(** * snow: the glog-style logging facade of [base_log.h]

    A shallow embedding of [snow::LogMessage] and [snow::Logger] and the
    properties of the rendered log line, of the finalisation of a record
    and of the logger life cycle. *)

From Stdlib Require Import ZArith NArith Lia List Bool Ascii String.
Import ListNotations.

Open Scope string_scope.
Open Scope Z_scope.

(** ** Text helpers *)

Module Text.

(** [std::string::empty]. *)
Definition empty (s : string) : bool :=
  match s with
  | EmptyString => true
  | String _ _ => false
  end.

Fixpoint all_chars (p : ascii -> bool) (s : string) : bool :=
  match s with
  | EmptyString => true
  | String c s' => p c && all_chars p s'
  end.

Fixpoint replicate (n : nat) (c : ascii) : string :=
  match n with
  | O => EmptyString
  | S n' => String c (replicate n' c)
  end.

(** The first [n] characters of [s]. *)
Fixpoint take (n : nat) (s : string) : string :=
  match n, s with
  | O, _ => EmptyString
  | _, EmptyString => EmptyString
  | S n', String c s' => String c (take n' s')
  end.

(** [s] without its first [n] characters. *)
Fixpoint drop (n : nat) (s : string) : string :=
  match n, s with
  | O, _ => s
  | _, EmptyString => EmptyString
  | S n', String _ s' => drop n' s'
  end.

Definition is_digit (c : ascii) : bool :=
  let n := N_of_ascii c in ((48 <=? n) && (n <=? 57))%N.

(** The character of a decimal digit [d < 10]. *)
Definition digit_char (d : N) : ascii := ascii_of_N (48 + d).

(** Decimal numeral of [n], most significant digit first, no leading
    zero; the recursion is bounded by [fuel]. *)
Fixpoint decimal_fuel (fuel : nat) (n : N) : string :=
  match fuel with
  | O => EmptyString
  | S f =>
      (if (n <? 10)%N then EmptyString else decimal_fuel f (n / 10)%N)
        ++ String (digit_char (n mod 10)%N) EmptyString
  end.

(** A number of [k] bits has at most [k] decimal digits, and [0] has one. *)
Definition N_to_string (n : N) : string :=
  decimal_fuel (S (N.to_nat (N.size n))) n.

(** [operator<<] on a signed integer. *)
Definition Z_to_string (z : Z) : string :=
  if z <? 0 then String "-"%char (N_to_string (Z.abs_N z))
  else N_to_string (Z.abs_N z).
(** * components.py: server-rendered HTML components

    A shallow embedding of [src/components.py] and the properties of its
    class-resolution helper, its leaf components and its [Page] wrapper.

    Python's [str] is a sequence of Unicode code points; it is modelled as a
    list of code points, so that [str.strip] can be given the whitespace set
    CPython uses.  Exceptions are an error type; the single call of [render]
    inside the constructor is counted by a small writer/error monad. *)

From Stdlib Require Import Strings.Ascii Strings.String Numbers.DecimalString.
From Stdlib Require Import List ZArith NArith Bool Lia.
Import ListNotations.

Local Open Scope list_scope.

(** ** Strings *)

Module PyStr.

(** A character is a Unicode code point. *)
Definition char := N.
Definition str := list char.

(** A source literal.  Every literal of components.py is plain ASCII, so the
    bytes of the Rocq literal are its code points. *)
Definition lit (s : string) : str := map N_of_ascii (list_ascii_of_string s).

(** Truth value of a [str] in a condition: non-empty. *)
Definition truthy (s : str) : bool :=
  match s with
  | [] => false
  | _ :: _ => true
  end.

(** [Py_UNICODE_ISSPACE]: the code points [str.strip()] removes when it is
    called without an argument. *)
Definition isspace (c : char) : bool :=
  ((9 <=? c) && (c <=? 13) || (28 <=? c) && (c <=? 32)
   || (c =? 133) || (c =? 160) || (c =? 5760)
   || (8192 <=? c) && (c <=? 8202)
   || (c =? 8232) || (c =? 8233) || (c =? 8239) || (c =? 8287)
   || (c =? 12288))%N.

(** The left scan of [str.strip]: skip while the character is a space. *)
Fixpoint lstrip (s : str) : str :=
  match s with
  | [] => []
  | c :: s' => if isspace c then lstrip s' else s
  end.

(** The right scan: drop the trailing run of spaces. *)
Fixpoint rstrip (s : str) : str :=
  match s with
  | [] => []
  | c :: s' =>
      match rstrip s' with
      | [] => if isspace c then [] else [c]
      | r => c :: r
      end
  end.

(** [s.strip()]: the left index moves first, then the right one moves down
    to it at most. *)
Definition strip (s : str) : str := rstrip (lstrip s).

(** [sep.join(parts)]. *)
Fixpoint join (sep : str) (parts : list str) : str :=
  match parts with
  | [] => []
  | [p] => p
  | p :: rest => p ++ sep ++ join sep rest
  end.

(** An f-string is the concatenation of its literal pieces and of its
    formatted fields, left to right. *)
Definition fstring (pieces : list str) : str := concat pieces.

(** [str(n)] of an [int]. *)
Definition str_of_int (z : Z) : str := lit (NilZero.string_of_int (Z.to_int z)).

End PyStr.
Import PyStr.

(** ** Python values that reach a replacement field *)

Inductive pyval :=
| PyString (s : str)
| PyInt (z : Z).

(** [format(v, "")], what a replacement field [{v}] inserts. *)
Definition format_value (v : pyval) : str :=
  match v with
  | PyString s => s
  | PyInt z => str_of_int z
  end.

(** ** Exceptions *)

Inductive exn :=
| NotImplementedError (msg : str)
| TypeError (msg : str)
| KeyError (key : str)
| TemplateNotFound (name : str)
| TemplateError (msg : str).

Inductive result (A : Type) :=
| Ok (a : A)
| Raise (e : exn).
Arguments Ok {A} a.
Arguments Raise {A} e.

Module ResultMonad.

Definition ret {A} (a : A) : result A := Ok a.

Definition bind {A B} (m : result A) (f : A -> result B) : result B :=
  match m with
  | Ok a => f a
  | Raise e => Raise e
  end.

(** Evaluating a generator expression [f(x) for x in l]: left to right, the
    first exception ends it. *)
Fixpoint for_each {A B} (f : A -> result B) (l : list A) : result (list B) :=
  match l with
  | [] => Ok []
  | x :: l' =>
      bind (f x) (fun y => bind (for_each f l') (fun ys => Ok (y :: ys)))
  end.

End ResultMonad.

Declare Scope result_scope.
Delimit Scope result_scope with result.
Notation "x <- m ;; k" := (ResultMonad.bind m (fun x => k))
  (at level 61, m at next level, right associativity) : result_scope.

(** A computation that may raise and that counts the calls of [render] it
    makes: the constructors run in it. *)
Module Ctor.

Definition M (A : Type) : Type := (result A * nat)%type.

Definition ret {A} (a : A) : M A := (Ok a, 0).

Definition bind {A B} (m : M A) (f : A -> M B) : M B :=
  match m with
  | (Ok a, n) => let (r, k) := f a in (r, n + k)
  | (Raise e, n) => (Raise e, n)
  end.

(** One call of a [render] method, whose outcome is [r]. *)
Definition call_render {A} (r : result A) : M A := (r, 1).

Definition outcome {A} (m : M A) : result A := fst m.
Definition render_calls {A} (m : M A) : nat := snd m.

End Ctor.

Declare Scope ctor_scope.
Delimit Scope ctor_scope with ctor.
Notation "x <- m ;; k" := (Ctor.bind m (fun x => k))
  (at level 61, m at next level, right associativity) : ctor_scope.

(** ** Dictionaries: the entries of [items] and [options] *)

Fixpoint str_eqb (a b : str) : bool :=
  match a, b with
  | [], [] => true
  | x :: a', y :: b' => N.eqb x y && str_eqb a' b'
  | _, _ => false
  end.

Definition dict := list (str * pyval).

(** [d[key]]: the value bound to [key], or [KeyError]. *)
Fixpoint getitem (d : dict) (key : str) : result pyval :=
  match d with
  | [] => Raise (KeyError key)
  | (k, v) :: d' => if str_eqb k key then Ok v else getitem d' key
  end.

(** Truth value of an object in a condition. *)
Definition pyval_truthy (v : pyval) : bool :=
  match v with
  | PyString s => truthy s
  | PyInt z => negb (Z.eqb z 0)
  end.

(** ** BaseComponent *)

(** What [self] holds while [render] runs: [__init__] has stored the two
    class arguments, [html] is not set yet. *)
Record attrs := mk_attrs {
  additional_classes : str;
  custom_classes : str
}.

(** A constructed component. *)
Record component := mk_component {
  base : attrs;
  html : str
}.

(** A [render] method; a subclass closes it over the fields its own
    [__init__] stored before calling [super().__init__]. *)
Definition method := attrs -> result str.

Definition BaseComponent_render : method :=
  fun _ => Raise (NotImplementedError
                    (lit "Subclasses must implement the render method")).

Definition get_classes (self : attrs) (default_classes : str) : str :=
  if truthy (custom_classes self) then custom_classes self
  else strip (fstring [default_classes; lit " "; additional_classes self]).

Definition BaseComponent___html__ (self : component) : str := html self.

(** [BaseComponent.__init__]; [render] is the method [self.render] resolves
    to. *)
Definition BaseComponent___init__ (render : method)
    (additional_classes custom_classes : str) : Ctor.M component :=
  (let self := mk_attrs additional_classes custom_classes in
   h <- Ctor.call_render (render self) ;;
   Ctor.ret (mk_component self h))%ctor.

(** Method resolution: a class body either defines [render] or leaves it to
    the next class of the MRO; the MRO ends in [BaseComponent].  The list
    holds the classes before [BaseComponent], most derived first. *)
Fixpoint resolve_render (mro : list (option method)) : method :=
  match mro with
  | [] => BaseComponent_render
  | Some r :: _ => r
  | None :: mro' => resolve_render mro'
  end.

(** Constructing an instance of a class that keeps [BaseComponent.__init__]. *)
Definition construct (mro : list (option method))
    (additional_classes custom_classes : str) : Ctor.M component :=
  BaseComponent___init__ (resolve_render mro) additional_classes custom_classes.

(** ** Layout of the triple-quoted templates *)

Definition nl : str := [10%N].
Definition indent (n : nat) : str := repeat 32%N n.
Definition dquote : str := [34%N].

(** ** Leaf components *)

Local Open Scope result_scope.

Module Heading.

Definition default_classes : str := lit "text-2xl font-bold".

Definition render (text level : pyval) : method := fun self =>
  let classes := get_classes self default_classes in
  Ok (fstring [lit "<h"; format_value level; lit " class='"; classes;
               lit "'>"; format_value text; lit "</h"; format_value level;
               lit ">"]).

* * * * * * *

#### [Work item]
The reply should hold only the lines of the listing above starting at the line containing "Record attrs := mk_attrs" and ending at the line containing "holds the classes", exactly as written.

#### [Answer to the problem]
Record attrs := mk_attrs {
  additional_classes : str;
  custom_classes : str
}.

(** A constructed component. *)
Record component := mk_component {
  base : attrs;
  html : str
}.

(** A [render] method; a subclass closes it over the fields its own
    [__init__] stored before calling [super().__init__]. *)
Definition method := attrs -> result str.

Definition BaseComponent_render : method :=
  fun _ => Raise (NotImplementedError
                    (lit "Subclasses must implement the render method")).

Definition get_classes (self : attrs) (default_classes : str) : str :=
  if truthy (custom_classes self) then custom_classes self
  else strip (fstring [default_classes; lit " "; additional_classes self]).

Definition BaseComponent___html__ (self : component) : str := html self.

(** [BaseComponent.__init__]; [render] is the method [self.render] resolves
    to. *)
Definition BaseComponent___init__ (render : method)
    (additional_classes custom_classes : str) : Ctor.M component :=
  (let self := mk_attrs additional_classes custom_classes in
   h <- Ctor.call_render (render self) ;;
   Ctor.ret (mk_component self h))%ctor.

(** Method resolution: a class body either defines [render] or leaves it to
    the next class of the MRO; the MRO ends in [BaseComponent].  The list
    holds the classes before [BaseComponent], most derived first. *)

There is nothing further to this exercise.